The description is efficiently structured in two sentences: the first states the purpose and source, and the second details the return format and components. It's front-loaded with core functionality and avoids unnecessary fluff, though it could be slightly more concise by integrating some details (e.g., source info) more seamlessly.

Shorter descriptions cost fewer tokens and are easier for agents to parse. Every sentence should earn its place.

Completeness5/5

Given the tool's complexity, does the description cover enough for an agent to succeed on first attempt?

Given the tool's low complexity (1 optional parameter), rich annotations (covering safety and idempotency), and the presence of an output schema (implied by 'Returns the Katzilla envelope'), the description is complete. It explains the return structure and data quality aspects, which complements the structured fields effectively without redundancy.

Complex tools with many parameters or behaviors need more documentation. Simple tools need less. This dimension scales expectations accordingly.

Parameters3/5

Does the description clarify parameter syntax, constraints, interactions, or defaults beyond what the schema provides?

The input schema has 100% description coverage, with the single parameter 'type' fully documented (enum: ['hot', 'iced'], default: 'hot', description: 'Coffee type'). The description doesn't add any parameter-specific semantics beyond what the schema provides, so it meets the baseline of 3 for high schema coverage.

Input schemas describe structure but not intent. Descriptions should explain non-obvious parameter relationships and valid value ranges.

Purpose4/5

Does the description clearly state what the tool does and how it differs from similar tools?

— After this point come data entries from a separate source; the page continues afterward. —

(* ===== verification/Policy.v ===== *)
(** * Which accounts may cross zero

    [storage/policy.go]: the permissions of one account in one asset, and the
    check that finds a balance outside a bound it may not cross. The invariant
    [bounded] is what the check looks for; everything that moves money keeps
    it, and only a permission revoked afterwards can break it. *)

From S2P Require Import Prelude Identifiers Text Posting Volumes Sha256 GoTime Transaction Codec Encoding Errors Schema Txn Locking Guards Moves History Log Observer Commit Committed Book Chain Sample CommitSpec Replay Effective Read Verify Invariant Revert Bulk.

(** ** Setting a permission *)

Definition permit_negative (allow : bool) (r : VolumeRow) : VolumeRow :=
  {| volumes_of := volumes_of r; allow_negative := allow; allow_positive := allow_positive r |}.

Definition permit_positive (allow : bool) (r : VolumeRow) : VolumeRow :=
  {| volumes_of := volumes_of r; allow_negative := allow_negative r; allow_positive := allow |}.

(** The column defaults of accounts_volumes. *)
Definition default_row : VolumeRow :=
  {| volumes_of := NewVolumes; allow_negative := false; allow_positive := true |}.

(** [insert ... on conflict do update set] one permission *)
Definition upsert_permission (flip : VolumeRow -> VolumeRow) (k : key) (d : Database) : res error Database :=
  match volumes d !! k with
  | None => insert_volume k (flip default_row) d
  | Some r => update_volume k r (flip r) d
  end.

Definition policy_target (address : Address) (asset : Asset) (allow : bool) : res error unit :=
  let! _ := when (negb (Address_Valid address)) (PlainError "invalid account address") in
  let! _ := when (negb (Asset_Valid asset)) (PlainError "invalid asset") in
  when (is_world address && negb allow) ErrWorldMustAllowNegative.

Definition SetAllowNegative (f : faults) (address : Address) (asset : Asset) (allow : bool) (d : Database)
    : res error unit * Database :=
  match policy_target address asset allow with
  | Err e => (Err e, d)
  | Ok _ => autocommit f (exec SExec (upsert_permission (permit_negative allow) (address, asset))) d
  end.

Definition SetAllowPositive (f : faults) (address : Address) (asset : Asset) (allow : bool) (d : Database)
    : res error unit * Database :=
  match policy_target address asset allow with
  | Err e => (Err e, d)
  | Ok _ => autocommit f (exec SExec (upsert_permission (permit_positive allow) (address, asset))) d
  end.

(** ** Reading it back *)

Definition AllowsNegative (d : Database) (address : Address) (asset : Asset) : res error bool :=
  let! _ := when (negb (pg_text address && pg_text asset)) (PgError invalidText) in
  Ok (match volumes d !! (address, asset) with
      | None => is_world address
      | Some r => allow_negative r
      end).

Record AssetPolicy := {
  APAsset : Asset;
  APBalance : Z;
  AllowNegative : bool;
  AllowPositive : bool;
}.

Definition policy_row (ar : Asset * VolumeRow) : AssetPolicy :=
  {| APAsset := ar.1; APBalance := Balance (volumes_of ar.2);
     AllowNegative := allow_negative ar.2; AllowPositive := allow_positive ar.2 |}.

Definition Policy (d : Database) (address : Address) : res error (list AssetPolicy) :=
  let! _ := when (negb (Address_Valid address)) (PlainError "invalid account address") in
  Ok (policy_row <$> rows_of d address).

(** ** Looking for a balance out of bounds *)

Record UnpermittedNegative := { UNAccount : Address; UNAsset : Asset; UNBalance : Z }.

(** [(not allow_negative and input < output) or (not allow_positive and input > output)] *)
Definition out_of_bounds (r : VolumeRow) : bool :=
  (negb (allow_negative r) && (Input (volumes_of r) <? Output (volumes_of r)))
  || (negb (allow_positive r) && (Output (volumes_of r) <? Input (volumes_of r))).

Definition unpermitted (kv : key * VolumeRow) : option UnpermittedNegative :=
  if out_of_bounds kv.2
  then Some {| UNAccount := kv.1.1; UNAsset := kv.1.2; UNBalance := Balance (volumes_of kv.2) |}
  else None.

(** Rows examined, and what [errors.Join] joins: nothing is a nil error. *)
Definition VerifyBalancePermissions (d : Database) : nat * list UnpermittedNegative :=
  (size (volumes d), omap unpermitted (map_rows key_le (volumes d))).

(** No balance is beyond a bound its account may not cross. *)
Definition bounded (d : Database) : Prop := map_Forall (fun _ r => out_of_bounds r = false) (volumes d).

The description clearly states the tool's purpose: 'Get coffee drink recipes and information.' It specifies the verb ('Get') and resource ('coffee drink recipes and information'), making it easy to understand. However, it doesn't explicitly differentiate from sibling tools, which are all data-fetching APIs but from different domains (e.g., agriculture, consumer, crypto).

Agents choose between tools based on descriptions. A clear purpose with a specific verb and resource helps agents select the right tool.

Usage Guidelines3/5

Does the description explain when to use this tool, when not to, or what alternatives exist?

The description implies usage context by mentioning the source ('Sample APIs (Free API)') and update frequency ('updates monthly'), which helps gauge data freshness. However, it doesn't provide explicit guidance on when to use this tool versus alternatives (e.g., other food/drink APIs) or any exclusions, leaving some ambiguity for the agent.

Agents often have multiple tools that could apply. Explicit usage guidance like "use X instead of Y when Z" prevents misuse.